A simple mutation within a gene, such as the substitution of one nucleotide for another (a "single nucleotide polymorphism," or SNP), can modify which amino acid gets incorporated into the protein, altering the way it folds and functions. Though there are an estimated 30,000 SNPs in the human genome, which account for the genetic variation among humans, most are not harmful. Biologists consider these harmless mutations "neutral" because they do not affect the fitness of an organism.

Silent mutations are a subset of SNPs. They have no impact on the amino acid sequence of proteins and, therefore, were not expected to change their function. This belief has been a central tenet of biology for decades, but new research is eroding that orthodoxy. And an article in Science this past December substantially overturned it. Dr. Chava Kimchi-Sarfaty and her colleagues at the National Institutes of Health were trying to understand why certain silent mutations occurred with unusual frequency in a gene called multidrug resistance 1 (MDR1), found in human cancer cells. MDR1 codes for a protein that sits in the membrane and pumps chemotherapy drugs out of cells, rendering the cancer cells resistant to the drugs. The team discovered that a variant of the MDR1 gene, containing certain common silent mutations, made the cells even more effective at expelling cytotoxic drugs. The question was, how?

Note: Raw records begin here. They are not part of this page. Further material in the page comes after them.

(* ===== verification/Executor.v ===== *)
(** * The privileged executor

    services/payment_executor/executor.py.  An ORM object is the identifier of its
    row; an attribute read is a read of the row as the session sees it, and an
    attribute assignment is written at once.  [dispatch_create] is cut where it
    commits the create fence: [admit_create], [acquire_provider_create_fence],
    [after_fence] and [send_create] are its consecutive pieces. *)
From S2P Require Import Prelude Python PyFloat Json Text Enums Errors Firewall Canonical Transaction.
From S2P Require Import StateMachines Merchant Kernel Policy Payment Database Hashing Evolution Ledger.
From S2P Require Import Binding Authorization AuthorizationTheorems Outbox Intents Provider.

Record DispatchResult := mkDispatchResult {
  ds_state : PaymentIntentState;
  ds_provider_called : bool;
  ds_retry_scheduled : bool
}.
(** The result of every path that leaves the outcome to reconciliation. *)
Definition still_uncertain : DispatchResult := mkDispatchResult PaymentIntentState.PROVIDER_PENDING true true.

(** ** Catching a provider's failure *)
Definition attempt_lookup {A} (m : P A) : P (ProviderError + A) :=
  try_except (a ← m; mret (inr a))
    (λ e, match e with ProviderFailed err => mret (inl err) | _ => raise e end).
(** [except (ProviderTimeout, ProviderTransientError, ProviderTerminalError)]. *)
Definition attempt_create {A} (m : P A) : P (ProviderError + A) :=
  try_except (a ← m; mret (inr a))
    (λ e, match e with
          | ProviderFailed err =>
              match pe_kind err with
              | ProviderPaymentMismatch => raise e
              | _ => mret (inl err)
              end
          | _ => raise e
          end).
(** [except ProviderPaymentMismatch as mismatch]. *)
Definition on_mismatch {A} (m : P A) (h : ProviderError → P A) : P A :=
  try_except m
    (λ e, match e with
          | ProviderFailed err =>
              match pe_kind err with ProviderPaymentMismatch => h err | _ => raise e end
          | _ => raise e
          end).

(** ** Small moves *)
Definition lock_payment_intent (payment_intent_id : uuid) : P PaymentIntentRow := get_intent payment_intent_id.

(** [assert_payment_transition(current, target); intent.state = target]. *)
Definition move_intent (intent : uuid) (target : PaymentIntentState) : P unit :=
  row ← get_intent intent;
  PaymentFSM.assert_payment_transition (pi_state row) target;;
  write_intent intent (set_pi_state target row).

(** ** Linking a provider payment: attributes of one row object *)
Definition mismatch {A} (provider detail : string) : outcome exn A :=
  Raise (ProviderFailed (mkProviderError ProviderPaymentMismatch provider detail)).

Definition assign_once (getattr : PaymentIntentRow → option string)
    (setattr : option string → PaymentIntentRow → PaymentIntentRow) (value : option string) (label : string)
    : M PaymentIntentRow exn unit :=
  match value with
  | None => mret tt
  | Some value =>
      existing ← gets getattr;
      match existing with
      | None => modify (setattr (Some value))
      | Some existing =>
          if String.eqb existing value then mret tt
          else
            provider ← gets pi_provider;
            lift (mismatch provider ("intent already records " +:+ label +:+ "=" +:+ py_repr existing
                    +:+ "; refusing to relink to " +:+ py_repr value))
      end
  end.

Definition link_attributes (payment : ProviderPayment) : M PaymentIntentRow exn unit :=
  assign_once pi_provider_payment_id set_pi_provider_payment_id (Some (pp_provider_payment_id payment))
    "provider reference";;
  assign_once pi_provider_order_id set_pi_provider_order_id (pp_provider_order_id payment) "provider order id";;
  assign_once pi_provider_receipt set_pi_provider_receipt (pp_provider_receipt payment) "provider receipt";;
  (if bool_decide (pp_status payment = ProviderPaymentStatus.SUCCEEDED)
   then assign_once pi_provider_transaction_id set_pi_provider_transaction_id (pp_provider_transaction_id payment)
          "provider transaction id"
   else mret tt);;
  modify (λ r, match pp_provider_status payment with
               | Some s => set_pi_provider_status (Some s) r | None => r end);;
  modify (λ r, match pp_provider_attempts payment with
               | Some n => set_pi_provider_attempts
                             (Some (Z.max (default 0 (opt_or_int (pi_provider_attempts r) (Some 0))) n)) r
               | None => r end).

#[global] Instance PaymentIntentRow_eq_dec : EqDecision PaymentIntentRow.
Proof. solve_decision. Defined.

(** Assignments to a row object, flushed: when they end, or, if they raised, by the
    session's next statement.  No UPDATE is emitted for a row left as it was. *)
Definition on_object {A} (intent : uuid) (m : M PaymentIntentRow exn A) : P A :=
  row ← get_intent intent;
  let '(result, row') := m row in
  (if bool_decide (row' = row) then mret tt else write_intent intent row');;
  lift result.

Definition link_provider_payment (intent : uuid) (payment : ProviderPayment) : P unit :=
  on_object intent (link_attributes payment).

(** ** What a provider's answer is checked against *)
Definition provider_evidence_payload (payment : ProviderPayment) : json_obj :=
  let text key (v : option string) := match v with Some s => [(key, JStr s)] | None => [] end in
  [("provider_payment_id", JStr (pp_provider_payment_id payment))]
  ++ text "provider_order_id" (pp_provider_order_id payment)
  ++ text "provider_transaction_id" (pp_provider_transaction_id payment)
  ++ text "provider_receipt" (pp_provider_receipt payment)
  ++ text "provider_status" (pp_provider_status payment)
  ++ match pp_provider_attempts payment with Some n => [("provider_attempts", JInt n)] | None => [] end.

Definition payment_mismatches (intent : PaymentIntentRow) (payment : ProviderPayment)
    (require_idempotency_key : bool) : list string :=
  (if negb (String.eqb (pp_provider payment) (pi_provider intent))
   then ["provider=" +:+ py_repr (pp_provider payment) +:+ ", expected " +:+ py_repr (pi_provider intent)] else [])
  ++ (if negb (pp_amount_inr payment =? pi_amount_inr intent)
      then ["amount_inr=" +:+ str_int (pp_amount_inr payment) +:+ ", expected " +:+ str_int (pi_amount_inr intent)]
      else [])
  ++ (if negb (String.eqb (pp_currency payment) (pi_currency intent))
      then ["currency=" +:+ py_repr (pp_currency payment) +:+ ", expected " +:+ py_repr (pi_currency intent)]
      else [])
  ++ match pp_idempotency_key payment with
     | None => if require_idempotency_key then ["idempotency_key is absent"] else []
     | Some key =>
         if negb (String.eqb key (pi_idempotency_key intent))
         then ["idempotency_key=" +:+ py_repr key +:+ ", expected " +:+ py_repr (pi_idempotency_key intent)]
         else []
     end.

After further investigation, the team showed that the silent mutations in MDR1 were actually slowing down the protein-making process. And since the folding of a protein into its three-dimensional shape is partially speed-dependent, these mutations were able to alter the structure—and biological function—of the protein without changing its basic building blocks. Through a series of elegant experiments, the team put to rest the idea that silent mutations were neutral.

This mechanism, which they call "translational pausing," is actually just one of several ways in which silent mutations have very recently been shown to affect protein function—and, more broadly, the fitness of an organism. It turns out that silent mutations can also change the stability of mRNA, one of the important intermediates in the transfer of information from DNA to proteins, and disrupt gene splicing, the process by which the DNA that contains genes is trimmed away from the rest of the genome.